▶ _Assignment_
Using the entries below, output exactly the lines from the one containing "End Completion." through the final line, both included, and no others.

▶ _Data extract_

(* ===== verification/Frames.v ===== *)
(** * What a transition leaves alone

    Every transition of a Team is made of four moves: put a notice, replace a
    Routine, replace a run, drop a run.  [core] is the part of a Routine only a
    new definition changes; [frame] relates two states that differ in nothing
    but notices, discards and the rest of their Routines.  The lemmas say which
    functions stay inside a frame. *)

From stdpp Require Import base tactics list strings pretty.
From Stdlib Require Import ZArith Lia Ascii.
From S2P Require Import Prelude Text Json Calendar Platform Wire Schedule Dates Starts Plans Team Definitions Claims Runs Holds.

#[local] Open Scope Z_scope.
#[local] Abbreviation state := TeamRoutines.TeamRoutines.

Definition MAX_NOTICES : Z := MAX_UNDELIVERED_NOTICES + MAX_ROUTINE_NOTICES.

(** Notices: one per id, and never more than the bound. *)
Definition notices_wf (st : state) : Prop :=
  List.NoDup (map Notice.notice_id (TeamRoutines.notices st)) /\ len (TeamRoutines.notices st) <= MAX_NOTICES.

(** What a definition fixes of a Routine. *)
Definition core (r : Routine.Routine) : string * Z * Value * Value * list Value * option Value :=
  (Routine.routine_id r, Routine.revision r, Routine.plan r, Routine.schedule r, Routine.permitted r,
   Routine.confirmation r).
Definition cores (st : state) := map core (TeamRoutines.routines st).

Record frame (st st' : state) : Prop := {
  frame_cores : cores st' = cores st;
  frame_runs : TeamRoutines.runs st' = TeamRoutines.runs st;
  frame_starts : TeamRoutines.starts st' = TeamRoutines.starts st;
  frame_notices : notices_wf st -> notices_wf st';
}.

#[global] Instance frame_preorder : PreOrder frame.
Proof.
  split.
  - intros st. by split.
  - intros a b c [H1 H2 H3 H4] [K1 K2 K3 K4]. split; [congruence|congruence|congruence|auto].
Qed.

Lemma core_id r r' : core r = core r' -> Routine.routine_id r = Routine.routine_id r'.
Proof. unfold core. congruence. Qed.

Lemma find_routine_Some st id r :
  find_routine st id = Some r -> In r (TeamRoutines.routines st) /\ Routine.routine_id r = id.
Proof. apply find_key_Some. Qed.
Lemma find_run_Some st id r : find_run st id = Some r -> In r (TeamRoutines.runs st) /\ Run.run_id r = id.
Proof. apply find_key_Some. Qed.

Lemma routine_Ok st id r : routine st id = Ok r <-> find_routine st id = Some r.
Proof. apply ok_or_Ok. Qed.
Lemma run_Ok st id r : run st id = Ok r <-> find_run st id = Some r.
Proof. apply ok_or_Ok. Qed.

(** Replacing a Routine by one with the core of the first of its id. *)
Lemma replace_key_core x r l :
  find_key Routine.routine_id (Routine.routine_id x) l = Some r -> core x = core r ->
  map core (replace_key Routine.routine_id x l) = map core l.
Proof.
  intros Hf Hc. unfold find_key, replace_key in *. induction l as [|a l IH]; cbn [List.find update_first map] in *; [done|].
  destruct (Routine.routine_id a =s Routine.routine_id x) eqn:He; cbn [map].
  - injection Hf as ->. by rewrite Hc.
  - f_equal. auto.
Qed.

Lemma replace_routine_frame st x r :
  find_routine st (Routine.routine_id x) = Some r -> core x = core r -> frame st (replace_routine st x).
Proof. intros Hf Hc. split; try done. cbn. by eapply replace_key_core. Qed.

(** The same, from the id's first Routine having [x]'s core. *)
Definition holds_core (st : state) (x : Routine.Routine) : Prop :=
  exists r, find_routine st (Routine.routine_id x) = Some r /\ core x = core r.

Lemma holds_core_frame st st' x : frame st st' -> holds_core st x -> holds_core st' x.
Proof.
  intros [Hc _ _ _] (r & Hf & Hx). unfold holds_core, find_routine, cores in *.
  revert Hc Hf. generalize (TeamRoutines.routines st). induction (TeamRoutines.routines st') as [|a l IH];
    intros [|b k] Hc Hf; try done. unfold find_key in *. cbn [List.find map] in *.
  assert (core a = core b /\ map core l = map core k) as [Hab Hlk] by (split; congruence).
  rewrite (core_id _ _ Hab).
  destruct (Routine.routine_id b =s Routine.routine_id x) eqn:He; [|by eauto].
  injection Hf as ->. exists a. split; [done|congruence].
Qed.

Lemma replace_core_frame st x : holds_core st x -> frame st (replace_routine st x).
Proof. intros (r & Hf & Hc). by eapply replace_routine_frame. Qed.

Lemma routine_holds_core st id r : routine st id = Ok r -> holds_core st r.
Proof. intros H%routine_Ok. pose proof (find_routine_Some _ _ _ H) as [_ <-]. by exists r. Qed.

(** ** Notices *)
Lemma put_notice_Ok st n st' : put_notice st n = Ok st' ->
  exists m, st' = st <| TeamRoutines.notices :=
        drop_key Notice.notice_id (Notice.notice_id n) (TeamRoutines.notices st) ++ [m] |>
    /\ Notice.notice_id m = Notice.notice_id n /\ Notice.version m = Notice.version n
    /\ Notice.outcome m = Notice.outcome n /\ Notice.routine_id m = Notice.routine_id n
    /\ Notice.usage m = Notice.usage n /\ Notice.protection_lost m = Notice.protection_lost n
    /\ Notice.detail m = Notice.detail n /\ 1 <= Notice.version n
    /\ len (drop_key Notice.notice_id (Notice.notice_id n) (TeamRoutines.notices st)) < MAX_NOTICES.
Proof.
  unfold put_notice. intros H. inv_ok.
  match goal with H : canonical_notice_detail _ _ = Some _ |- _ => apply canonical_notice_detail_id in H as -> end.
  case_match; inv_ok; eexists; (split; [reflexivity|]);
    cbn in *; split_and!; try done; unfold MAX_NOTICES; lia.
Qed.

Lemma put_notice_frame st n st' : put_notice st n = Ok st' -> frame st st'.
Proof.
  intros (m & -> & Hid & _ & _ & _ & _ & _ & _ & _ & Hlen)%put_notice_Ok. split; try done.
  intros [Hnd Hle]. unfold notices_wf. cbn. split.
  - apply NoDup_map_app_1; [by apply NoDup_map_filter|]. rewrite Hid. apply drop_key_absent.
  - rewrite len_app. unfold len in *. cbn. lia.
Qed.

Section RunNotice.
  Context {PF : Platform} {E : Type} {EN : Entropy E}.

(** A run's notice changes no run; it hands back the run with its next version. *)
Lemma run_notice_frame st v outcome now detail e e' st' v' :
  run_notice st v outcome now detail e = (e', Ok (st', v')) ->
  frame st st' /\ v' = v <| Run.notice_version := Run.notice_version v + 1 |>.
Proof.
  unfold run_notice. intros H. inv_ok. split; [|done].
  match goal with H : put_notice st _ = Ok _ |- _ => apply put_notice_frame in H as Hput end.
  etrans; [exact Hput|]. case_match; inv_ok; [|done].
  match goal with H : routine ?s _ = Ok ?c |- _ => apply routine_holds_core in H as Hcore;
    assert (forall f b, frame s (replace_routine s (c <| Routine.failures := f |>
      <| Routine.paused := b |>))) as Hrep by (intros f b; by apply replace_core_frame) end.
  destruct (outcome_streak _ outcome) as [failures streak].
  etrans; [apply Hrep|]. destruct streak; inv_ok; [|done]. by eapply put_notice_frame.
Qed.
End RunNotice.

(** ** The other functions that stay inside a frame *)
Lemma set_paused_frame st id b st' : set_paused st id b = Ok st' -> frame st st'.
Proof.
  unfold set_paused. intros H. inv_ok. apply replace_core_frame.
  match goal with H : routine _ _ = Ok _ |- _ => apply routine_holds_core in H end. by destruct b.
Qed.

Lemma update_first_core p f l : (forall r, core (f r) = core r) -> map core (update_first p f l) = map core l.
Proof.
  intros Hf. induction l as [|a l IH]; [done|]. cbn [update_first]. destruct (p a); cbn [map]; congruence.
Qed.

Lemma ended_frame st v now : frame st (ended st v now).
Proof. split; try done. apply update_first_core. intros r. by destruct (continuous r). Qed.

Lemma acknowledge_frame st delivered : frame st (acknowledge st delivered).
Proof.
  split; try done. intros [Hnd Hle]. split; [by apply NoDup_map_filter|].
  etrans; [|exact Hle]. unfold len. apply inj_le, List.filter_length_le.
Qed.

Lemma discarded_frame st id g : frame st (discarded st id g).
Proof. by split. Qed.

Lemma begin_delete_frame st id st' runs : begin_delete st id = Ok (st', runs) -> frame st st'.
Proof.
  unfold begin_delete. intros H. inv_ok. apply replace_core_frame.
  by match goal with H : routine _ _ = Ok _ |- _ => apply routine_holds_core in H end.
Qed.

Lemma in_routines_core st r : List.NoDup (map Routine.routine_id (TeamRoutines.routines st)) ->
  In r (TeamRoutines.routines st) -> holds_core st r.
Proof. intros Hnd Hin. exists r. split; [|done]. by apply (in_find_key Routine.routine_id). Qed.

Section Sweeps.
  Context {PF : Platform}.

Lemma report_gap_frame st r now b st' : holds_core st r -> report_gap st r now b = Ok st' -> frame st st'.
Proof.
  intros Hc. unfold report_gap. intros H. do 2 (case_match; [by simplify_eq|]). inv_ok.
  match goal with H : put_notice st _ = Ok _ |- _ => apply put_notice_frame in H as Hput end.
  etrans; [exact Hput|]. apply replace_core_frame, (holds_core_frame _ _ _ Hput Hc).
Qed.

Lemma miss_core r first count next : core (miss r first count next) = core r.
Proof. unfold miss. by case_match. Qed.

Lemma sweep_item_frame st item now st' : holds_core st item -> sweep_item st item now = Ok st' -> frame st st'.
Proof.
  intros Hc. unfold sweep_item. intros H. case_match; [by simplify_eq|]. inv_ok.
  match goal with H : (if _ then _ else _) = Ok _ |- _ => rename H into Hif end. case_match; inv_ok.
  - match goal with H : report_gap _ ?i _ _ = Ok _ |- _ => set (m := i) in * end.
    assert (holds_core st m) as Hm.
    { destruct Hc as (r & Hf & Hr). exists r. unfold m.
      rewrite (core_id _ _ (miss_core _ _ _ _)), miss_core. done. }
    pose proof (replace_core_frame _ _ Hm) as Hrep. etrans; [exact Hrep|].
    eapply report_gap_frame; [|eassumption]. by eapply holds_core_frame.
  - by eapply report_gap_frame.
Qed.

Lemma sweep_items_frame items st now st' :
  List.Forall (holds_core st) items -> sweep_items st items now = Ok st' -> frame st st'.
Proof.
  revert st. induction items as [|item items IH]; intros st Hc; cbn [sweep_items]; intros H; inv_ok; [done|].
  inversion Hc as [|? ? Hi Hrest]. subst.
  match goal with H : sweep_item _ _ _ = Ok _ |- _ => apply sweep_item_frame in H as Hf; [|done] end.
  etrans; [exact Hf|]. apply IH; [|done].
  eapply List.Forall_impl; [|exact Hrest]. intros r. by apply holds_core_frame.
Qed.

Lemma sweep_frame st now st' : List.NoDup (map Routine.routine_id (TeamRoutines.routines st)) ->
  sweep st now = Ok st' -> frame st st'.
Proof.
  intros Hnd. apply sweep_items_frame. apply List.Forall_forall. intros r. by apply in_routines_core.
Qed.

Lemma advance_core r now r' : advance r now = Ok r' -> core r' = core r.
Proof.
  unfold advance. intros H. case_match; inv_ok; [done|].
  case_match; [done|]. by rewrite miss_core.
Qed.
End Sweeps.

Section Completion.
  Context {PF : Platform} {E : Type} {EN : Entropy E}.

Lemma healthy_frame st v now st' b : healthy st v now = Ok (st', b) -> frame st st'.
Proof.
  unfold healthy. intros H. inv_ok. do 2 (case_match; [by inv_ok|]). inv_ok.
  match goal with H : routine st _ = Ok _ |- _ => apply routine_holds_core in H as Hcore end.
  etrans; [|by eapply put_notice_frame]. by apply replace_core_frame.
Qed.

Lemma completion_frame st v outcome now shown e e' st' :
  completion st v outcome now shown e = (e', Ok st') -> frame st st'.
Proof.
  unfold completion. intros H. inv_ok.
  match goal with H : routine st _ = Ok _ |- _ => apply routine_holds_core in H as Hcore end.
  assert (frame st (quiet st x0)) as Hq by (by apply replace_core_frame).
  repeat case_match; inv_ok; try done;
    repeat match goal with
    | H : (let '(_, _) := ?p in _) _ = (_, Ok _) |- _ => destruct p; inv_ok
    | H : run_notice _ _ _ _ _ _ = (_, Ok _) |- _ => apply run_notice_frame in H as [? _]
    | H : healthy _ _ _ = Ok _ |- _ => apply healthy_frame in H
    | H : frame (replace_routine _ _) _ |- _ => etrans; [|exact H]; by apply replace_core_frame
    end; try done; repeat case_match; inv_ok; try done.
  clear Hq. etrans; [eassumption|]. apply replace_core_frame. by eapply holds_core_frame.
Qed.
End Completion.

#[export] Hint Resolve put_notice_frame acknowledge_frame discarded_frame set_paused_frame begin_delete_frame
  sweep_frame ended_frame replace_core_frame routine_holds_core : frames.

▶ _Completed task_
End Completion.

#[export] Hint Resolve put_notice_frame acknowledge_frame discarded_frame set_paused_frame begin_delete_frame
  sweep_frame ended_frame replace_core_frame routine_holds_core : frames.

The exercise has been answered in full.